You will like this film if you enjoyed Old Boy, Drive, or any Tarantino film. Starts January 3rd at the Sie Film Center.
Europa Report (2013)
This recent film from Ecuadoran director Sebastián Cordero (Cronicas, Rage) marks yet another strong entry in what was one of the best years for Science Fiction Cinema in a long time. Along with other films such as Upstream Color, Oblivion, and Gravity, the genre included both big-budget blockbusters as well as smaller, more thoughtful pictures. Europa Report falls into the latter category.

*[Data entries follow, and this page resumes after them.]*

(** * Upload aggregation, persisted package, artifact URLs and task polling

    A shallow embedding of the front-end's stateful logic:

    - [Upload] (pages/Upload.jsx, the variant that persists the package),
    - [CodeViewer] (pages/CodeViewer.jsx),
    - [Outputs.downloadFile] (pages/Outputs.jsx, the download variant),
    - [StatusPanel] (components/StatusPanel.jsx of the snippet collection).

    React state is threaded explicitly; browser services the code calls
    (localStorage, alert, URL.createObjectURL, timers, the network) are
    fields of an explicit environment. *)

From Stdlib Require Import List ZArith NArith Bool Lia String Ascii DecimalString.
Import ListNotations.
Open Scope list_scope.
Set Warnings "-register-all".

(* ================================================================== *)
(** ** JavaScript strings *)

(** A JavaScript string is a sequence of UTF-16 code units. *)
Definition jsstring := list N.

(** ASCII literals, for readable examples. *)
Definition js (s : string) : jsstring :=
  map N_of_ascii (list_ascii_of_string s).

Definition jsstring_eqb (a b : jsstring) : bool :=
  if list_eq_dec N.eq_dec a b then true else false.

Lemma jsstring_eqb_eq a b : jsstring_eqb a b = true <-> a = b.
Proof.
  unfold jsstring_eqb. destruct (list_eq_dec N.eq_dec a b); split; congruence.
Qed.

Lemma jsstring_eqb_refl a : jsstring_eqb a a = true.
Proof. apply jsstring_eqb_eq. reflexivity. Qed.

Lemma jsstring_eqb_neq a b : a <> b -> jsstring_eqb a b = false.
Proof.
  intros H. unfold jsstring_eqb. destruct (list_eq_dec N.eq_dec a b); congruence.
Qed.

(** ECMAScript WhiteSpace and LineTerminator code points: what
    [String.prototype.trim] strips. *)
Definition is_js_whitespace (c : N) : bool :=
  ((9 <=? c) && (c <=? 13)           (* TAB, LF, VT, FF, CR *)
   || (c =? 32)                      (* SPACE *)
   || (c =? 160)                     (* NO-BREAK SPACE *)
   || (c =? 5760)                    (* U+1680 *)
   || ((8192 <=? c) && (c <=? 8202)) (* U+2000 .. U+200A *)
   || (c =? 8232) || (c =? 8233)     (* LINE / PARAGRAPH SEPARATOR *)
   || (c =? 8239)                    (* U+202F *)
   || (c =? 8287)                    (* U+205F *)
   || (c =? 12288)                   (* U+3000 *)
   || (c =? 65279))%N.               (* U+FEFF *)

Fixpoint trim_start (s : jsstring) : jsstring :=
  match s with
  | c :: r => if is_js_whitespace c then trim_start r else s
  | [] => []
  end.

(** [s.trim()] *)
Definition trim (s : jsstring) : jsstring :=
  rev (trim_start (rev (trim_start s))).

(** Truthiness of a string: the empty string is the only falsy one. *)
Definition str_truthy (s : jsstring) : bool :=
  match s with [] => false | _ => true end.

(** [!s.trim()] *)
Definition blank (s : jsstring) : bool := negb (str_truthy (trim s)).

(* ================================================================== *)
(** ** Plain objects as ordered property lists *)

(** Own enumerable string-keyed properties, kept in the order
    [OwnPropertyKeys] reports them: array-index keys ascending, then
    the other keys in creation order. *)
Definition obj (V : Type) := list (jsstring * V).

Definition is_digit (c : N) : bool := ((48 <=? c) && (c <=? 57))%N.

Fixpoint digits_value (acc : N) (s : jsstring) : N :=
  match s with
  | [] => acc
  | c :: r => digits_value (10 * acc + (c - 48)) r
  end.

(** A key is an array index when it is the canonical decimal form of an
    integer in [0, 2^32 - 2]. *)
Definition array_index (k : jsstring) : option N :=
  match k with
  | [] => None
  | c :: r =>
      if forallb is_digit k
         && (negb (c =? 48)%N || match r with [] => true | _ => false end)
         && (List.length k <=? 10)%nat
      then let v := digits_value 0 k in
           if (v <=? 4294967294)%N then Some v else None
      else None
  end.

Section Objects.
Context {V : Type}.

(** [o[k]] restricted to own properties; [None] is [undefined]. *)
Fixpoint obj_get (k : jsstring) (o : obj V) : option V :=
  match o with
  | [] => None
  | (k', v) :: r => if jsstring_eqb k k' then Some v else obj_get k r
  end.

Definition obj_has (k : jsstring) (o : obj V) : bool :=
  match obj_get k o with Some _ => true | None => false end.

Fixpoint obj_replace (k : jsstring) (v : V) (o : obj V) : obj V :=
  match o with
  | [] => []
  | (k', v') :: r =>
      if jsstring_eqb k k' then (k', v) :: r
      else (k', v') :: obj_replace k v r
  end.

(** Insertion of a fresh array-index key [i]: before the first
    property that is not an array index or is a larger one. *)
Fixpoint obj_insert_index (i : N) (k : jsstring) (v : V) (o : obj V)
  : obj V :=
  match o with
  | [] => [(k, v)]
  | (k', v') :: r =>
      match array_index k' with
      | Some j => if (j <? i)%N
                  then (k', v') :: obj_insert_index i k v r
                  else (k, v) :: o
      | None => (k, v) :: o
      end
  end.

(** Defining property [k]: an existing property keeps its place, a
    new one is created at the place its kind of key dictates. *)
Definition obj_set (k : jsstring) (v : V) (o : obj V) : obj V :=
  if obj_has k o then obj_replace k v o
  else match array_index k with
       | Some i => obj_insert_index i k v o
       | None => o ++ [(k, v)]
       end.

Definition obj_keys (o : obj V) : list jsstring := map fst o.
End Objects.

(* ================================================================== *)
(** ** Files and the JSON text of a package *)

(** A user-selected [File]: its metadata and an opaque payload
    identity.  None of these is an own enumerable property of the
    JavaScript object. *)
Record File := mkFile {
  file_name : jsstring;
  file_size : N;
  file_payload : N
}.

Definition hex_digit (d : N) : N :=
  (if d <? 10 then 48 + d else 87 + d)%N.

(** [\uXXXX] with lowercase hexadecimal digits. *)
Definition unicode_escape (c : N) : jsstring :=
  [92; 117;
   hex_digit ((c / 4096) mod 16); hex_digit ((c / 256) mod 16);
   hex_digit ((c / 16) mod 16); hex_digit (c mod 16)]%N.

Definition is_high_surrogate (c : N) : bool :=
  ((55296 <=? c) && (c <=? 56319))%N.
Definition is_low_surrogate (c : N) : bool :=
  ((56320 <=? c) && (c <=? 57343))%N.

(** The body of [QuoteJSONString]: short escapes, [\u00XX] for the
    other control characters and for lone surrogates. *)
Fixpoint quote_units (s : jsstring) : jsstring :=
  match s with
  | [] => []
  | c :: r =>
      if is_high_surrogate c then
        match r with
        | d :: r' =>
            if is_low_surrogate d then c :: d :: quote_units r'
            else unicode_escape c ++ quote_units r
        | [] => unicode_escape c
        end
      else if is_low_surrogate c then unicode_escape c ++ quote_units r
      else if (c =? 8)%N then js "\b" ++ quote_units r
      else if (c =? 9)%N then js "\t" ++ quote_units r
      else if (c =? 10)%N then js "\n" ++ quote_units r
      else if (c =? 12)%N then js "\f" ++ quote_units r
      else if (c =? 13)%N then js "\r" ++ quote_units r
      else if (c =? 34)%N then [92; 34]%N ++ quote_units r
      else if (c =? 92)%N then [92; 92]%N ++ quote_units r
      else if (c <? 32)%N then unicode_escape c ++ quote_units r
      else c :: quote_units r
  end.

Definition json_quote (s : jsstring) : jsstring :=
  [34%N] ++ quote_units s ++ [34%N].

Fixpoint join (sep : jsstring) (l : list jsstring) : jsstring :=
  match l with
  | [] => []
  | [x] => x
  | x :: r => x ++ sep ++ join sep r
  end.

(** A [File] has no own enumerable property and no [toJSON]: it is
    serialized as the empty object. *)
Definition json_of_file (f : File) : jsstring := js "{}".

Definition json_of_files (fs : list File) : jsstring :=
  js "[" ++ join (js ",") (map json_of_file fs) ++ js "]".

Definition json_of_object {V} (val : V -> jsstring) (o : obj V) : jsstring :=
  js "{" ++
  join (js ",") (map (fun kv => json_quote (fst kv) ++ js ":" ++ val (snd kv)) o)
  ++ js "}".

(** The literal [{ topModule, subModules: subModuleNames, uploads }]. *)
Record UploadPackage := mkPackage {
  pk_topModule : jsstring;
  pk_subModules : list jsstring;
  pk_uploads : obj (obj (list File))
}.

(** [JSON.stringify(uploadPackage)] *)
Definition JSON_stringify (p : UploadPackage) : jsstring :=
  js "{" ++
  json_quote (js "topModule") ++ js ":" ++ json_quote (pk_topModule p) ++ js "," ++
  json_quote (js "subModules") ++ js ":" ++
    (js "[" ++ join (js ",") (map json_quote (pk_subModules p)) ++ js "]") ++ js "," ++
  json_quote (js "uploads") ++ js ":" ++
    json_of_object (json_of_object json_of_files) (pk_uploads p) ++
  js "}".

(* ================================================================== *)
(** ** The browser services the pages use *)

(** [localStorage]: string keys to string values. *)
Definition Storage := jsstring -> option jsstring.

Definition getItem (k : jsstring) (st : Storage) : option jsstring := st k.

Definition setItem (k v : jsstring) (st : Storage) : Storage :=
  fun k' => if jsstring_eqb k' k then Some v else st k'.

Definition empty_storage : Storage := fun _ => None.

(** The services of the upload page and the viewer.  The store is
    taken to have room: [setItem] does not fail. *)
Record Env := mkEnv {
  localStorage : Storage;
  alerts : list jsstring;                 (* [alert] calls, oldest first *)
  timeouts : list (N * jsstring)          (* pending [navigate] timeouts *)
}.

Definition alert (msg : jsstring) (e : Env) : Env :=
  mkEnv (localStorage e) (alerts e ++ [msg]) (timeouts e).

(* ================================================================== *)
(** ** pages/Upload.jsx *)

Module Upload.

Record State := mkState {
  topModule : jsstring;
  numSubModules : Z;
  subModuleNames : list jsstring;
  uploads : obj (obj (list File));
  submitStatus : jsstring
}.

(** The [useState] initial values. *)
Definition initial : State := mkState [] 1 [[]] [] [].

(** [setTopModule(e.target.value)] *)
Definition setTopModule (v : jsstring) (s : State) : State :=
  mkState v (numSubModules s) (subModuleNames s) (uploads s) (submitStatus s).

The premise: a privately-funded, manned space probe is sent to the Jupiter moon Europa to search for life in an ocean underneath the ice sheet. Europa has become a sort of Holy Grail for Sci-Fi, with reality giving us a possibility that the cinema can then explore. The science is there, as Dr. Ka-Chun Yu of DMNS notes: orbiting NASA satellites have found an ice sheet covering a liquid ocean underneath. Because of the strong pull of Jupiter’s gravity, the planet’s elasticity (causing a heating effect) may create conditions necessary for life. This is where Sci-Fi cinema enters.
The film is structured as a found-footage narrative, with the bulk of the visuals coming from the ship’s on-board cameras. The direction is very good, the acting is excellent, and the cinematography and editing speak to the film’s larger themes of claustrophobia, communication, and how little we really know about the universe (and each other!). The film takes its science seriously, and the actors are credible as scientists. Nobody impulsively pulls off their helmet in the middle of a foreign planet.
You will like this film if you enjoyed 2001: A Space Odyssey, Gravity, and Moon. Available on Netflix instant cue and at the Sam Gary Library. This film, along with all other films I’ve reviewed, can be found at the Sam Gary Library. Look for the Indie Prof display at the end of the DVD racks.